MoeslimChoice.KPK menetapkan seorang hakim agung sebagai tersangka, yaitu Sudrajad Dimyati, sampai-sampai mantan Ketua Mahkamah Agung (MA) Harifin Tumpa mengusulkan agar tak ada lagi sebutan 'yang mulia' bagi hakim. Menko Polhukam Mahfud Md pun memberikan respons atas hal itu.
"Saya hormat kepada Pak Harifin Tumpa. Beliau dulu teman seangkatan saya memimpin lembaga negara era SBY periode kedua. Beliau bersih dan berintegritas. Usulnya agar hakim agung tak lagi disebut 'yang mulia' menurut saya merupakan ekspresi kekecewaannya kepada teman-teman sekorpsnya yang sangat mengotori kemuliaan jabatan hakim agung," kata Mahfud, Senin (26/9/2022).
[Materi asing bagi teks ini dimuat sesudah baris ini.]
Definition setup_quantization (num_planes : Z) (separate_uv_delta_q : bool) : hreader CommonQuantParams :=
  base ← aom_rb_read_literal QINDEX_BITS;
  y_dc ← read_delta_q;
  '(u_dc, u_ac, v_dc, v_ac) ←
    (if 1 <? num_planes then
       diff ← (if separate_uv_delta_q then r_flag else mret false);
       u_dc ← read_delta_q;
       u_ac ← read_delta_q;
       if diff : bool then
         v_dc ← read_delta_q; v_ac ← read_delta_q; mret (u_dc, u_ac, v_dc, v_ac)
       else mret (u_dc, u_ac, u_dc, u_ac)
     else mret (0, 0, 0, 0));
  qm ← r_flag;
  '(level_y, level_u, level_v) ←
    (if qm : bool then
       level_y ← aom_rb_read_literal QM_LEVEL_BITS;
       level_u ← aom_rb_read_literal QM_LEVEL_BITS;
       level_v ← (if negb separate_uv_delta_q then mret level_u else aom_rb_read_literal QM_LEVEL_BITS);
       mret (level_y, level_u, level_v)
     else mret (0, 0, 0));
  mret {| base_qindex := base; y_dc_delta_q := y_dc; u_dc_delta_q := u_dc; v_dc_delta_q := v_dc;
          u_ac_delta_q := u_ac; v_ac_delta_q := v_ac; using_qmatrix := qm;
          qmatrix_level_y := level_y; qmatrix_level_u := level_u; qmatrix_level_v := level_v |}.

(** ** Segments *)

Definition SEG_LVL_MAX : Z := 8.
Definition SEG_LVL_ALT_Q : Z := 0.
Definition SEG_LVL_REF_FRAME : Z := 5.
Definition seg_feature_data_signed : list Z := [1; 1; 1; 1; 1; 0; 0; 0].
Definition seg_feature_data_max : list Z := [255; 63; 63; 63; 63; 7; 0; 0].

Record segmentation := {
  seg_enabled : bool; seg_update_map : bool; seg_update_data : bool; seg_temporal_update : bool;
  seg_feature_data : list (list Z); seg_feature_mask : list Z;
  seg_last_active_segid : Z; seg_segid_preskip : bool }.

(** [memset] of the whole structure to zero. *)
Definition seg_zero : segmentation :=
  {| seg_enabled := false; seg_update_map := false; seg_update_data := false; seg_temporal_update := false;
     seg_feature_data := replicate 8 (replicate 8 0); seg_feature_mask := replicate 8 0;
     seg_last_active_segid := 0; seg_segid_preskip := false |}.

(** [segfeature_active]; a segment id outside the array is an access outside it. *)
Definition seg_active (seg : segmentation) (segment_id feature_id : Z) : option bool :=
  if seg_enabled seg then
    m ← arr_get (seg_feature_mask seg) segment_id;
    Some (negb (Z.land m (Z.shiftl 1 feature_id) =? 0))
  else Some false.

Definition av1_seg_feature_data_max (feature_id : Z) : option Z := arr_get seg_feature_data_max feature_id.
Definition av1_is_segfeature_signed (feature_id : Z) : option bool :=
  s ← arr_get seg_feature_data_signed feature_id; Some (negb (s =? 0)).

Definition get_segdata (seg : segmentation) (segment_id feature_id : Z) : option Z :=
  row ← zget (seg_feature_data seg) segment_id; arr_get row feature_id.

Definition set_features (data : list (list Z)) (mask : list Z) (seg : segmentation) : segmentation :=
  {| seg_enabled := seg_enabled seg; seg_update_map := seg_update_map seg; seg_update_data := seg_update_data seg;
     seg_temporal_update := seg_temporal_update seg; seg_feature_data := data; seg_feature_mask := mask;
     seg_last_active_segid := seg_last_active_segid seg; seg_segid_preskip := seg_segid_preskip seg |}.

Definition av1_clearall_segfeatures (seg : segmentation) : segmentation :=
  set_features (replicate 8 (replicate 8 0)) (replicate 8 0) seg.

Definition av1_enable_segfeature (seg : segmentation) (segment_id feature_id : Z) : option segmentation :=
  m ← arr_get (seg_feature_mask seg) segment_id;
  mask ← arr_set (seg_feature_mask seg) segment_id (u32 (Z.lor m (Z.shiftl 1 feature_id)));
  Some (set_features (seg_feature_data seg) mask seg).

Definition av1_set_segdata (seg : segmentation) (segment_id feature_id seg_data : Z) : option segmentation :=
  row ← zget (seg_feature_data seg) segment_id;
  row ← arr_set row feature_id (s16 seg_data);
  Some (set_features (<[Z.to_nat segment_id := row]> (seg_feature_data seg)) (seg_feature_mask seg) seg).

(** [for (i) for (j)] over segments and features. *)
Definition seg_feature_places : list (Z * Z) := i ← seqZ 0 8; j ← seqZ 0 8; [(i, j)].

(** The last segment with a feature, and whether one of the features has to be known before
    the skip flag of a block. *)
Definition av1_calculate_segdata (seg : segmentation) : segmentation :=
  let '(preskip, last) :=
    foldl (fun '(preskip, last) '(i, j) =>
      if negb (Z.land (nthz (seg_feature_mask seg) i) (Z.shiftl 1 j) =? 0) then (preskip || (SEG_LVL_REF_FRAME <=? j), i)
      else (preskip, last)) (false, 0) seg_feature_places in
  {| seg_enabled := seg_enabled seg; seg_update_map := seg_update_map seg; seg_update_data := seg_update_data seg;
     seg_temporal_update := seg_temporal_update seg; seg_feature_data := seg_feature_data seg;
     seg_feature_mask := seg_feature_mask seg; seg_last_active_segid := last; seg_segid_preskip := preskip |}.

Definition segfeatures_copy (dst src : segmentation) : segmentation :=
  {| seg_enabled := seg_enabled dst; seg_update_map := seg_update_map dst; seg_update_data := seg_update_data dst;
     seg_temporal_update := seg_temporal_update dst; seg_feature_data := seg_feature_data src;
     seg_feature_mask := seg_feature_mask src; seg_last_active_segid := seg_last_active_segid src;
     seg_segid_preskip := seg_segid_preskip src |}.

(** *** Writing *)

Definition write_feature (seg : segmentation) (i j : Z) : hwriter :=
  active ← w_lift (seg_active seg i j);
  _ ← w_flag active;
  if active : bool then
    data_max ← w_lift (av1_seg_feature_data_max j);
    let ubits := get_unsigned_bits data_max in
    data ← w_lift (get_segdata seg i j);
    let data := clamp data (- data_max) data_max in
    signed ← w_lift (av1_is_segfeature_signed j);
    if signed : bool then w_hslit data ubits else w_hlit data ubits
  else mret tt.

Fixpoint write_features (seg : segmentation) (places : list (Z * Z)) : hwriter :=
  match places with
  | [] => mret tt
  | (i, j) :: places => _ ← write_feature seg i j; write_features seg places
  end.

(** [primary_none]: [primary_ref_frame == PRIMARY_REF_NONE]. *)
Definition encode_segmentation (primary_none : bool) (seg : segmentation) : hwriter :=
  _ ← w_flag (seg_enabled seg);
  if negb (seg_enabled seg) then mret tt else
  _ ← (if negb primary_none then
         _ ← w_flag (seg_update_map seg);
         _ ← (if seg_update_map seg then w_flag (seg_temporal_update seg) else mret tt);
         w_flag (seg_update_data seg)
       else mret tt);
  if seg_update_data seg then write_features seg seg_feature_places else mret tt.

(** *** Reading *)

Definition read_feature (seg : segmentation) (i j : Z) : hreader segmentation :=
  enabled ← r_flag;
  '(seg, data) ←
    (if enabled : bool then
       seg ← lift (av1_enable_segfeature seg i j);
       data_max ← lift (av1_seg_feature_data_max j);
       let ubits := get_unsigned_bits data_max in
       signed ← lift (av1_is_segfeature_signed j);
       data ← (if signed : bool then aom_rb_read_inv_signed_literal ubits else aom_rb_read_literal ubits);
       mret (seg, clamp data (- data_max) data_max)
     else mret (seg, 0));
  lift (av1_set_segdata seg i j data).

Fixpoint read_features (seg : segmentation) (places : list (Z * Z)) : hreader segmentation :=
  match places with
  | [] => mret seg
  | (i, j) :: places => seg ← read_feature seg i j; read_features seg places
  end.

(** What a frame before keeps of its segments. *)
Record seg_frame := { sf_seg : segmentation; sf_seg_map : option (list Z); sf_mi_rows : Z; sf_mi_cols : Z }.

(** [cm->seg], the copy of its features and the map in [cm->cur_frame], and
    [cm->last_frame_seg_map]. *)
Record seg_state := {
  ss_seg : segmentation; ss_cur_seg : segmentation; ss_cur_map : option (list Z); ss_last_map : option (list Z) }.

Section Setup.
Context (mi_rows mi_cols : Z) (prev_frame : option seg_frame).

Definition with_flags (update_map update_data temporal_update : bool) (seg : segmentation) : segmentation :=
  {| seg_enabled := true; seg_update_map := update_map; seg_update_data := update_data;
     seg_temporal_update := temporal_update; seg_feature_data := seg_feature_data seg;
     seg_feature_mask := seg_feature_mask seg; seg_last_active_segid := seg_last_active_segid seg;
     seg_segid_preskip := seg_segid_preskip seg |}.

(** The map of the frame before, if that frame is as large. *)
Definition last_map : option (list Z) :=
  p ← prev_frame;
  if (mi_rows =? sf_mi_rows p) && (mi_cols =? sf_mi_cols p) then sf_seg_map p else None.

Definition setup_segmentation (primary_none : bool) (st : seg_state) : hreader seg_state :=
  enabled ← r_flag;
  if negb enabled then
    mret {| ss_seg := seg_zero; ss_cur_seg := segfeatures_copy (ss_cur_seg st) seg_zero;
            ss_cur_map := (fun m => replicate (length m) 0) <$> ss_cur_map st; ss_last_map := ss_last_map st |}
  else
  '(update_map, temporal_update, update_data) ←
    (if primary_none then mret (true, false, true)
     else
       update_map ← r_flag;
       temporal_update ← (if update_map : bool then r_flag else mret false);
       update_data ← r_flag;
       mret (update_map, temporal_update, update_data));
  let seg := with_flags update_map update_data temporal_update (ss_seg st) in
  seg ← (if update_data : bool then
           seg ← read_features (av1_clearall_segfeatures seg) seg_feature_places;
           mret (av1_calculate_segdata seg)
         else mret (match prev_frame with Some p => segfeatures_copy seg (sf_seg p) | None => seg end));
  mret {| ss_seg := seg; ss_cur_seg := segfeatures_copy (ss_cur_seg st) seg; ss_cur_map := ss_cur_map st;
          ss_last_map := last_map |}.
End Setup.

(** *** Lossless segments *)

Definition av1_get_qindex (seg : segmentation) (segment_id base : Z) : option Z :=
  active ← seg_active seg segment_id SEG_LVL_ALT_Q;
  if active : bool then data ← get_segdata seg segment_id SEG_LVL_ALT_Q; Some (clamp (base + data) 0 255) else Some base.

(** [xd->lossless] *)
Definition lossless_segments (q : CommonQuantParams) (seg : segmentation) : option (list bool) :=
  mapM (fun i => qindex ← av1_get_qindex seg i (base_qindex q);
          Some ((qindex =? 0) && (y_dc_delta_q q =? 0) && (u_dc_delta_q q =? 0) && (u_ac_delta_q q =? 0) &&
                (v_dc_delta_q q =? 0) && (v_ac_delta_q q =? 0))) (seqZ 0 8).

Definition is_coded_lossless (seg : segmentation) (lossless : list bool) : option bool :=
  if seg_enabled seg then Some (forallb id lossless) else lossless !! 0%nat.

(** ** Changes of the quantizer and the loop filter *)

Record DeltaQInfo := {
  delta_q_present_flag : bool; delta_q_res : Z; delta_lf_present_flag : bool; delta_lf_res : Z; delta_lf_multi : bool }.

Definition write_delta_q_info (base : Z) (allow_intrabc : bool) (d : DeltaQInfo) : hwriter :=
  if 0 <? base then
    _ ← w_flag (delta_q_present_flag d);
    if delta_q_present_flag d then
      _ ← w_hlit (get_msb (delta_q_res d)) 2;
      _ ← (if allow_intrabc then mret tt else w_flag (delta_lf_present_flag d));
      if delta_lf_present_flag d then
        _ ← w_hlit (get_msb (delta_lf_res d)) 2;
        w_flag (delta_lf_multi d)
      else mret tt
    else mret tt
  else mret tt.

Definition read_delta_q_info (base : Z) (allow_intrabc : bool) : hreader DeltaQInfo :=
  present ← (if 0 <? base then r_flag else mret false);
  if present : bool then
    res ← aom_rb_read_literal 2;
    lf_present ← (if negb allow_intrabc then r_flag else mret false);
    if lf_present : bool then
      lf_res ← aom_rb_read_literal 2;
      multi ← r_flag;
      mret {| delta_q_present_flag := true; delta_q_res := Z.shiftl 1 res; delta_lf_present_flag := true;
              delta_lf_res := Z.shiftl 1 lf_res; delta_lf_multi := multi |}
    else mret {| delta_q_present_flag := true; delta_q_res := Z.shiftl 1 res; delta_lf_present_flag := false;
                 delta_lf_res := 1; delta_lf_multi := false |}
  else mret {| delta_q_present_flag := false; delta_q_res := 1; delta_lf_present_flag := false;
               delta_lf_res := 1; delta_lf_multi := false |}.

(** ** What is sent is read back *)

Definition delta_ok (d : Z) : Prop := -64 <= d < 64.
Mahfud belum menyimpulkan usulan agar hakim agung untuk tidak lagi disebut sebagai yang mulia. Namun Mahfud memiliki pandangan hakim agung yang terkena operasi tangkap tangan (OTT) disebut 'yang busuk' atau 'yang terhina'.
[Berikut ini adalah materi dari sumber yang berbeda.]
(* ===== verification/FrameFilters.v ===== *)
(** * Filters in the frame header

    The loop filter, the directional enhancement filter and loop restoration:
    [encode_loopfilter], [encode_cdef] and [encode_restoration_mode] of
    [av1/encoder/bitstream.c] and [setup_loopfilter], [setup_cdef] and
    [decode_restoration_mode] of [av1/decoder/decodeframe.c]. *)

From S2P Require Import Prelude CodecTypes BitChannel BitBuffer EntCoder RangeSpec Cdf EntEncProof EntDecProof EntRoundTrip SymbolIO SyntaxIO TxCommon FrameContext Tile TileInfo Leb128 Obu HeaderIO FrameQuant.

#[local] Arguments Z.of_nat : simpl never.
#[local] Arguments Z.mul : simpl never.

(** ** The loop filter *)

(** Levels and deltas by reference frame (8) and by mode (2). *)
Record lf_deltas := { ref_deltas : list Z; mode_deltas : list Z }.

Record loopfilter := {
  filter_level_0 : Z; filter_level_1 : Z; filter_level_u : Z; filter_level_v : Z; sharpness_level : Z;
  mode_ref_delta_enabled : bool; mode_ref_delta_update : bool; lf_deltas_of : lf_deltas }.

(** [av1_set_default_ref_deltas] and [av1_set_default_mode_deltas]; reference frames in the
    order intra, last, last2, last3, golden, bwdref, altref2, altref. *)
Definition default_lf_deltas : lf_deltas := {| ref_deltas := [1; 0; 0; 0; -1; 0; -1; -1]; mode_deltas := [0; 0] |}.

(** The deltas of the primary reference frame, or the default. *)
Definition last_deltas (prev_frame : option lf_deltas) : lf_deltas := default default_lf_deltas prev_frame.

Section LoopFilter.
Context (num_planes : Z) (allow_intrabc : bool) (prev_frame : option lf_deltas).

Definition is_mode_ref_delta_meaningful (lf : loopfilter) : bool :=
  if negb (mode_ref_delta_update lf) then false
  else negb (bool_decide (ref_deltas (lf_deltas_of lf) = ref_deltas (last_deltas prev_frame))) ||
       negb (bool_decide (mode_deltas (lf_deltas_of lf) = mode_deltas (last_deltas prev_frame))).

Fixpoint write_changed (deltas last : list Z) : hwriter :=
  match deltas, last with
  | delta :: deltas, l :: last =>
      let changed := negb (delta =? l) in
      _ ← w_flag changed;
      _ ← (if changed then w_hslit delta 6 else mret tt);
      write_changed deltas last
  | _, _ => mret tt
  end.

Definition encode_loopfilter (lf : loopfilter) : hwriter :=
  if allow_intrabc then mret tt else
  _ ← w_hlit (filter_level_0 lf) 6;
  _ ← w_hlit (filter_level_1 lf) 6;
  _ ← (if 1 <? num_planes then
         if negb (filter_level_0 lf =? 0) || negb (filter_level_1 lf =? 0) then
           _ ← w_hlit (filter_level_u lf) 6; w_hlit (filter_level_v lf) 6
         else mret tt
       else mret tt);
  _ ← w_hlit (sharpness_level lf) 3;
  _ ← w_flag (mode_ref_delta_enabled lf);
  if mode_ref_delta_enabled lf then
    let update := is_mode_ref_delta_meaningful lf in
    _ ← w_flag update;
    if negb update then mret tt else
    _ ← write_changed (ref_deltas (lf_deltas_of lf)) (ref_deltas (last_deltas prev_frame));
    write_changed (mode_deltas (lf_deltas_of lf)) (mode_deltas (last_deltas prev_frame))
  else mret tt.

Fixpoint read_changed (deltas : list Z) : hreader (list Z) :=
  match deltas with
  | [] => mret []
  | delta :: deltas =>
      changed ← r_flag;
      delta ← (if changed : bool then aom_rb_read_inv_signed_literal 6 else mret delta);
      deltas ← read_changed deltas;
      mret (delta :: deltas)
  end.
(** C39: [aom_check_grain_params_equiv] compares as many coefficients of the chroma planes as
    of luma, one fewer than [write_film_grain_params] sends when luma has points: parameters
    can be found equivalent to those of a reference frame and sent as a reference to it,
    with the decoder left with another value of a coefficient that grain synthesis uses. *)
Theorem grain_equiv_misses_coefficient :
  exists s p, grain_ok s p /\ apply_grain p = true /\ update_parameters p = false /\
    let q := grain_after s grain_zero p in
    let num_pos := 2 * ar_coeff_lag p * (ar_coeff_lag p + 1) in
    carries 5000 (write_film_grain_params s p) (read_film_grain_params s grain_zero) q /\
    aom_check_grain_params_equiv p q = true /\ 0 < num_y_points p /\ 0 < num_cb_points p /\
    nthz (ar_coeffs_cb p) num_pos = 40 /\ nthz (ar_coeffs_cb q) num_pos = 0.
Proof.
  exists (demo_site 0), (demo_grain false 40).
  assert (grain_ok (demo_site 0) (demo_grain false 40)) as Hok.
  { split; [done | done |]. intros _. split; [done |]. eexists. exists 0. by split_and!; [vm_compute | | | left | |]. }
  split; [done |]. split; [done |]. split; [done |]. cbv zeta. split.
  - apply carries_grain; [apply (gi_arrays (demo_site 0)), grain_zero_inv | done].
  - by vm_compute.
Qed.
Lemma carries_global_motion_params p ref m good : gm_codable hp p -> gm_range ref ->
  av1_get_shear_params (bare_model p) = Some (m, good) ->
  carries 315 (write_global_motion_params hp p ref) (read_global_motion_params hp ref) (m, good).
Proof.
  intros [Hr Hs] (r0 & r1 & r2 & r3 & r4 & r5 & Er & R0 & R1 & R2 & R3 & R4 & R5) Hm.
  destruct Hr as (m0 & m1 & m2 & m3 & m4 & m5 & Em & M0 & M1 & M2 & M3 & M4 & M5).
  destruct (Hs _ _ _ _ _ _ Em) as (Ht & S0 & S1). destruct p as [mat t]. destruct ref as [rmat rt]. cbn [wmmat wmtype] in *. subst mat rmat.
  unfold write_global_motion_params, read_global_motion_params. cbn [wmmat wmtype]. cbv zeta.
  within (3 + (104 + (104 + 104)))%nat. apply carries_type.
  eapply (carries_bind 104 _ _ _ _ _ (m2, m3)).
  { apply (carries_two _ _ _ _ _ (diagonal_code m2) (alpha_code m3) (fun a b => (a * _ + _, b * _))).
    - intros Hc. split_and!; [by apply carries_diagonal | by apply carries_alpha |].
      rewrite diagonal_code_back, alpha_code_back; [done | by (destruct t; try done; destruct_and! Ht) ..].
    - intros Hc. destruct t; try done; destruct_and! Ht; by subst. }
  cbv beta iota. eapply (carries_bind 104 _ _ _ _ _ (m4, m5)).
  { apply (carries_two _ _ _ _ _ (alpha_code m4) (diagonal_code m5) (fun a b => (a * _, b * _ + _))).
    - intros Hc. split_and!; [by apply carries_alpha | by apply carries_diagonal |].
      rewrite diagonal_code_back, alpha_code_back; [done | by (destruct t; try done; destruct_and! Ht) ..].
    - intros Hc. destruct t; try done; destruct_and! Ht; f_equal; lia. }
  cbv beta iota. eapply (carries_post _ _ _ _ (m0, m1)).
  { apply (carries_two _ _ _ _ _ (trans_code hp t m0) (trans_code hp t m1) (fun a b => (a * _, b * _))).
    - intros _. split_and!; [by apply carries_trans | by apply carries_trans |]. by rewrite !trans_code_back.
    - intros Hc. destruct t; try done. by destruct Ht as (-> & -> & _). }
  intros r. unfold lift. by rewrite Hm.
Qed.
(** A model an encoder sends: it can be sent exactly, and its derived fields are the ones
    that follow from its parameters. *)
Definition gm_ok (m : warp_model) : Prop := gm_codable hp (wm_params m) /\ settled (wm_params m) = Some m.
"Saya sendiri belum sampai menyimpulkan bahwa hakim agung sebagai korps tidak lagi disebut yang mulia, tetapi kepada oknum hakim agung yang kena OTT saya setuju disebut 'yang busuk' atau 'yang terhina'," ujarnya.
Seperti diketahui, Harifin Tumpa mengaku prihatin atas kasus yang menjerat Hakim Agung Sudrajad Dimyati. Oleh sebab itu, Harifin Tumpa menegaskan kembali agar masyarakat dan semua pihak tidak lagi memanggil hakim dengan panggilan 'yang mulia'.
"Betul (setop panggilan yang mulia). Dari dulu saya memang tidak setuju panggilan itu," kata Harifin Tumpa, Senin (26/9/2022).
Harifin Tumpa sudah mengingatkan agar panggilan yang mulia itu disetop sejak Juni 2020. Ada kegelisahan yang mendalam mengapa Harifin Tumpa menolak hakim dipanggil yang mulia. Dirinya sendiri pun menolaknya. Namun belakangan panggilan yang mulia kerap digunakan, bahkan dibuat aturan tertulis agar siapa pun memanggil yang mulia. Bahkan, di luar sidang pun dipanggil yang mulia.
"Hakim itu hanya manusia biasa. Hanya ia diberi amanah," ucap Harifin Tumpa, yang menjabat sebagai Ketua MA 2009-2012.
Kegelisahan Harifin Tumpa kini terbukti. Hakim Agung Sudrajad Dimyati kini ditahan KPK atas dugaan korupsi suap. Hakim agung yang menjadi penjaga final keadilan harus berurusan dengan lembaga antikorupsi itu. Padahal putusan hakim agung final dan mengikat serta tidak bisa diubah lagi.
"Kami semua korps hakim turut merasa tercemar dengan ulah segelintir manusia yang masuk korps hakim agung. Mudah-mudahan ini yang pertama dan terakhir," pungkas Harifin Tumpa.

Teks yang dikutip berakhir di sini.